§ **DATASET EXTRACT**
--------------------------------

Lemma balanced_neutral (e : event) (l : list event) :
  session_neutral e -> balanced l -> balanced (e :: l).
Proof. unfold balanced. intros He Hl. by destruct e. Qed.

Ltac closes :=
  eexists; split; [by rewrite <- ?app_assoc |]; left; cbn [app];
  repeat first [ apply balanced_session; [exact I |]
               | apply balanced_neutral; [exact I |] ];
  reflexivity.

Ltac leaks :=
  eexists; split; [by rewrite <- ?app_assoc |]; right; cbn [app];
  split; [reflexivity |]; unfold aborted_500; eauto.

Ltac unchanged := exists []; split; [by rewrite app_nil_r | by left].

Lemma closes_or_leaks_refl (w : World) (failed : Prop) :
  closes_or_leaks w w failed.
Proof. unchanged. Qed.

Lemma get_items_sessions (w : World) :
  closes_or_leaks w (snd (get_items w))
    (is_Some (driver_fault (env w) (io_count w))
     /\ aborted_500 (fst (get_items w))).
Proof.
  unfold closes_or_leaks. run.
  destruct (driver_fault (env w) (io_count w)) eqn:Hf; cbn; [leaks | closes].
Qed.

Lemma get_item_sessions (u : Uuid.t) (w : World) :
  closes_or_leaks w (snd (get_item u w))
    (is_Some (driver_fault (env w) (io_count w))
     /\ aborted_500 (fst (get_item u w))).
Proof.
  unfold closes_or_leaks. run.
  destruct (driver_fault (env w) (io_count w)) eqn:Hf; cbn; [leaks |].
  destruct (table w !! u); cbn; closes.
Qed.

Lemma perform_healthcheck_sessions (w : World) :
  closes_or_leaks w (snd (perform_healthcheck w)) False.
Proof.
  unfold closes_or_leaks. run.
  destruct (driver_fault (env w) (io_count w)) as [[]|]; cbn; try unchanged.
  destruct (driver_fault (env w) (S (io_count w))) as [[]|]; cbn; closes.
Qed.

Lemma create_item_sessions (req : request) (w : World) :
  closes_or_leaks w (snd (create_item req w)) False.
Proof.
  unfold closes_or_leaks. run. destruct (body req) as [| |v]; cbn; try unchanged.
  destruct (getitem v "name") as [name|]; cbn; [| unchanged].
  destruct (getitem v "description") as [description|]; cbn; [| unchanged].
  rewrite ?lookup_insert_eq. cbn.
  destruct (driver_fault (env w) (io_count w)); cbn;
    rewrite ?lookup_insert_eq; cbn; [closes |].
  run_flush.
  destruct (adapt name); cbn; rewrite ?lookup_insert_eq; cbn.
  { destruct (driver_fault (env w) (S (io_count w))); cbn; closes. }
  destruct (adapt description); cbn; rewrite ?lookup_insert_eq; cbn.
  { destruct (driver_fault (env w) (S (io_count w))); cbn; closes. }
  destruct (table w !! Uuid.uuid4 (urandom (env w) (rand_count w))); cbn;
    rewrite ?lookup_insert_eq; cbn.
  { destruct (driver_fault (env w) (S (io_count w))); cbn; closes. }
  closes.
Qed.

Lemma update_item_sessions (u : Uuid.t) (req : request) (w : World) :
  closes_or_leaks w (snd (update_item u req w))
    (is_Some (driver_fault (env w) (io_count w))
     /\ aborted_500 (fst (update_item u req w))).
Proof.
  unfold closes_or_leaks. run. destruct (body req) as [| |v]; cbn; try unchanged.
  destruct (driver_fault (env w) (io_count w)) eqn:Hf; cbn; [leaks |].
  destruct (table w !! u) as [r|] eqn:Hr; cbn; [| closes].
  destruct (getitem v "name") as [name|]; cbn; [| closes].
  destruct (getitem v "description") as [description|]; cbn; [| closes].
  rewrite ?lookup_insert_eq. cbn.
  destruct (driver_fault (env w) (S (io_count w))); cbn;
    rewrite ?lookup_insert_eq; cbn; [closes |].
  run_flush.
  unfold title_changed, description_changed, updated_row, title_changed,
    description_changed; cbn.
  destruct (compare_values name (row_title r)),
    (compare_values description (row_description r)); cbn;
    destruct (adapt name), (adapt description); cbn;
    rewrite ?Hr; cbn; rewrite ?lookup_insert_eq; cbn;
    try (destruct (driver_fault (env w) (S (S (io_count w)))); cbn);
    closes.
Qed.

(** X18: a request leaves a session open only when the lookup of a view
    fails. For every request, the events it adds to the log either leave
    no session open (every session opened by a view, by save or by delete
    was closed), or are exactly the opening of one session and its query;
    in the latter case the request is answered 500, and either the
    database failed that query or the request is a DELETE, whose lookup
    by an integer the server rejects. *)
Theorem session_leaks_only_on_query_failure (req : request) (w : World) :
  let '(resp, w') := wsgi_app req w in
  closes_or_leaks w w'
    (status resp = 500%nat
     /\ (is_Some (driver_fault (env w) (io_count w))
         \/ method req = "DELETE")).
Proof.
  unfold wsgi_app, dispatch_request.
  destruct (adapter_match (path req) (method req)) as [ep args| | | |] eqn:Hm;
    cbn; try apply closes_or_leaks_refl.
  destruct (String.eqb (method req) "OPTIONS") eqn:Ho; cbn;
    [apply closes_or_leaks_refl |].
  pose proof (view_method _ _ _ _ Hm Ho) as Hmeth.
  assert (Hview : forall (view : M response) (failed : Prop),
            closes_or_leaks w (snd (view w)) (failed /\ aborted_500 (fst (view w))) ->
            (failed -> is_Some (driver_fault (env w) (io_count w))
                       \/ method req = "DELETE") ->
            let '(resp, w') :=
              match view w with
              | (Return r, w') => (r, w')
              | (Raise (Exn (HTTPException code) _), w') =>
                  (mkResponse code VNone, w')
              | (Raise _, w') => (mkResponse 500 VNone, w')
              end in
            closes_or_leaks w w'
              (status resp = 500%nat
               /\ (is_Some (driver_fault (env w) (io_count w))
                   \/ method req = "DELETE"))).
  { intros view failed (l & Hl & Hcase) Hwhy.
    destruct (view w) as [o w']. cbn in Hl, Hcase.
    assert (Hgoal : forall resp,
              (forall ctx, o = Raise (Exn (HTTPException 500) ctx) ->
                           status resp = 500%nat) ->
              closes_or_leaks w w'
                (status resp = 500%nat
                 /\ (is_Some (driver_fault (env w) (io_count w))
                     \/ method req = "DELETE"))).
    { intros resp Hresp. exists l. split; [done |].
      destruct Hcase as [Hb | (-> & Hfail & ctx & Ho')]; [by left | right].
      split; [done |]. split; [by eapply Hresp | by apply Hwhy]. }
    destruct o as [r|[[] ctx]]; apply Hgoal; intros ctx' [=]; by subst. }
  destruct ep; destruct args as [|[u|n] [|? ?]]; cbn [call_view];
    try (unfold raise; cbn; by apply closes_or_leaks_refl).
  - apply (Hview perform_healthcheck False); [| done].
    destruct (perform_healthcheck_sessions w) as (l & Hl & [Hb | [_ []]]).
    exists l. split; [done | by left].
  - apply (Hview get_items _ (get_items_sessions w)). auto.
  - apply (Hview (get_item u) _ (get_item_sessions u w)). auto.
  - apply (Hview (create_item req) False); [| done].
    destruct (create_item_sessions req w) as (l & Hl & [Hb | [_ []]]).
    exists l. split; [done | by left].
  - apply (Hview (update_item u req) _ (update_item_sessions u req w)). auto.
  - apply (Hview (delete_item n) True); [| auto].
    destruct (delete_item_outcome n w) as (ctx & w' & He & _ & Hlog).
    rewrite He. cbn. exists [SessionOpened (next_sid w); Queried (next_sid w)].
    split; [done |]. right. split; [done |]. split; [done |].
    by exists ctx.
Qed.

--------------------------------

§ **TASK TO COMPLETE**
Write out each entry again, leaving every word as it is.

§ **THE COMPLETED TASK**
Lemma balanced_neutral (e : event) (l : list event) :
  session_neutral e -> balanced l -> balanced (e :: l).
Proof. unfold balanced. intros He Hl. by destruct e. Qed.

Ltac closes :=
  eexists; split; [by rewrite <- ?app_assoc |]; left; cbn [app];
  repeat first [ apply balanced_session; [exact I |]
               | apply balanced_neutral; [exact I |] ];
  reflexivity.

Ltac leaks :=
  eexists; split; [by rewrite <- ?app_assoc |]; right; cbn [app];
  split; [reflexivity |]; unfold aborted_500; eauto.

Ltac unchanged := exists []; split; [by rewrite app_nil_r | by left].

Lemma closes_or_leaks_refl (w : World) (failed : Prop) :
  closes_or_leaks w w failed.
Proof. unchanged. Qed.

Lemma get_items_sessions (w : World) :
  closes_or_leaks w (snd (get_items w))
    (is_Some (driver_fault (env w) (io_count w))
     /\ aborted_500 (fst (get_items w))).
Proof.
  unfold closes_or_leaks. run.
  destruct (driver_fault (env w) (io_count w)) eqn:Hf; cbn; [leaks | closes].
Qed.

Lemma get_item_sessions (u : Uuid.t) (w : World) :
  closes_or_leaks w (snd (get_item u w))
    (is_Some (driver_fault (env w) (io_count w))
     /\ aborted_500 (fst (get_item u w))).
Proof.
  unfold closes_or_leaks. run.
  destruct (driver_fault (env w) (io_count w)) eqn:Hf; cbn; [leaks |].
  destruct (table w !! u); cbn; closes.
Qed.

Lemma perform_healthcheck_sessions (w : World) :
  closes_or_leaks w (snd (perform_healthcheck w)) False.
Proof.
  unfold closes_or_leaks. run.
  destruct (driver_fault (env w) (io_count w)) as [[]|]; cbn; try unchanged.
  destruct (driver_fault (env w) (S (io_count w))) as [[]|]; cbn; closes.
Qed.

Lemma create_item_sessions (req : request) (w : World) :
  closes_or_leaks w (snd (create_item req w)) False.
Proof.
  unfold closes_or_leaks. run. destruct (body req) as [| |v]; cbn; try unchanged.
  destruct (getitem v "name") as [name|]; cbn; [| unchanged].
  destruct (getitem v "description") as [description|]; cbn; [| unchanged].
  rewrite ?lookup_insert_eq. cbn.
  destruct (driver_fault (env w) (io_count w)); cbn;
    rewrite ?lookup_insert_eq; cbn; [closes |].
  run_flush.
  destruct (adapt name); cbn; rewrite ?lookup_insert_eq; cbn.
  { destruct (driver_fault (env w) (S (io_count w))); cbn; closes. }
  destruct (adapt description); cbn; rewrite ?lookup_insert_eq; cbn.
  { destruct (driver_fault (env w) (S (io_count w))); cbn; closes. }
  destruct (table w !! Uuid.uuid4 (urandom (env w) (rand_count w))); cbn;
    rewrite ?lookup_insert_eq; cbn.
  { destruct (driver_fault (env w) (S (io_count w))); cbn; closes. }
  closes.
Qed.

Lemma update_item_sessions (u : Uuid.t) (req : request) (w : World) :
  closes_or_leaks w (snd (update_item u req w))
    (is_Some (driver_fault (env w) (io_count w))
     /\ aborted_500 (fst (update_item u req w))).
Proof.
  unfold closes_or_leaks. run. destruct (body req) as [| |v]; cbn; try unchanged.
  destruct (driver_fault (env w) (io_count w)) eqn:Hf; cbn; [leaks |].
  destruct (table w !! u) as [r|] eqn:Hr; cbn; [| closes].
  destruct (getitem v "name") as [name|]; cbn; [| closes].
  destruct (getitem v "description") as [description|]; cbn; [| closes].
  rewrite ?lookup_insert_eq. cbn.
  destruct (driver_fault (env w) (S (io_count w))); cbn;
    rewrite ?lookup_insert_eq; cbn; [closes |].
  run_flush.
  unfold title_changed, description_changed, updated_row, title_changed,
    description_changed; cbn.
  destruct (compare_values name (row_title r)),
    (compare_values description (row_description r)); cbn;
    destruct (adapt name), (adapt description); cbn;
    rewrite ?Hr; cbn; rewrite ?lookup_insert_eq; cbn;
    try (destruct (driver_fault (env w) (S (S (io_count w)))); cbn);
    closes.
Qed.

(** X18: a request leaves a session open only when the lookup of a view
    fails. For every request, the events it adds to the log either leave
    no session open (every session opened by a view, by save or by delete
    was closed), or are exactly the opening of one session and its query;
    in the latter case the request is answered 500, and either the
    database failed that query or the request is a DELETE, whose lookup
    by an integer the server rejects. *)
Theorem session_leaks_only_on_query_failure (req : request) (w : World) :
  let '(resp, w') := wsgi_app req w in
  closes_or_leaks w w'
    (status resp = 500%nat
     /\ (is_Some (driver_fault (env w) (io_count w))
         \/ method req = "DELETE")).
Proof.
  unfold wsgi_app, dispatch_request.
  destruct (adapter_match (path req) (method req)) as [ep args| | | |] eqn:Hm;
    cbn; try apply closes_or_leaks_refl.
  destruct (String.eqb (method req) "OPTIONS") eqn:Ho; cbn;
    [apply closes_or_leaks_refl |].
  pose proof (view_method _ _ _ _ Hm Ho) as Hmeth.
  assert (Hview : forall (view : M response) (failed : Prop),
            closes_or_leaks w (snd (view w)) (failed /\ aborted_500 (fst (view w))) ->
            (failed -> is_Some (driver_fault (env w) (io_count w))
                       \/ method req = "DELETE") ->
            let '(resp, w') :=
              match view w with
              | (Return r, w') => (r, w')
              | (Raise (Exn (HTTPException code) _), w') =>
                  (mkResponse code VNone, w')
              | (Raise _, w') => (mkResponse 500 VNone, w')
              end in
            closes_or_leaks w w'
              (status resp = 500%nat
               /\ (is_Some (driver_fault (env w) (io_count w))
                   \/ method req = "DELETE"))).
  { intros view failed (l & Hl & Hcase) Hwhy.
    destruct (view w) as [o w']. cbn in Hl, Hcase.
    assert (Hgoal : forall resp,
              (forall ctx, o = Raise (Exn (HTTPException 500) ctx) ->
                           status resp = 500%nat) ->
              closes_or_leaks w w'
                (status resp = 500%nat
                 /\ (is_Some (driver_fault (env w) (io_count w))
                     \/ method req = "DELETE"))).
    { intros resp Hresp. exists l. split; [done |].
      destruct Hcase as [Hb | (-> & Hfail & ctx & Ho')]; [by left | right].
      split; [done |]. split; [by eapply Hresp | by apply Hwhy]. }
    destruct o as [r|[[] ctx]]; apply Hgoal; intros ctx' [=]; by subst. }
  destruct ep; destruct args as [|[u|n] [|? ?]]; cbn [call_view];
    try (unfold raise; cbn; by apply closes_or_leaks_refl).
  - apply (Hview perform_healthcheck False); [| done].
    destruct (perform_healthcheck_sessions w) as (l & Hl & [Hb | [_ []]]).
    exists l. split; [done | by left].
  - apply (Hview get_items _ (get_items_sessions w)). auto.
  - apply (Hview (get_item u) _ (get_item_sessions u w)). auto.
  - apply (Hview (create_item req) False); [| done].
    destruct (create_item_sessions req w) as (l & Hl & [Hb | [_ []]]).
    exists l. split; [done | by left].
  - apply (Hview (update_item u req) _ (update_item_sessions u req w)). auto.
  - apply (Hview (delete_item n) True); [| auto].
    destruct (delete_item_outcome n w) as (ctx & w' & He & _ & Hlog).
    rewrite He. cbn. exists [SessionOpened (next_sid w); Queried (next_sid w)].
    split; [done |]. right. split; [done |]. split; [done |].
    by exists ctx.
Qed.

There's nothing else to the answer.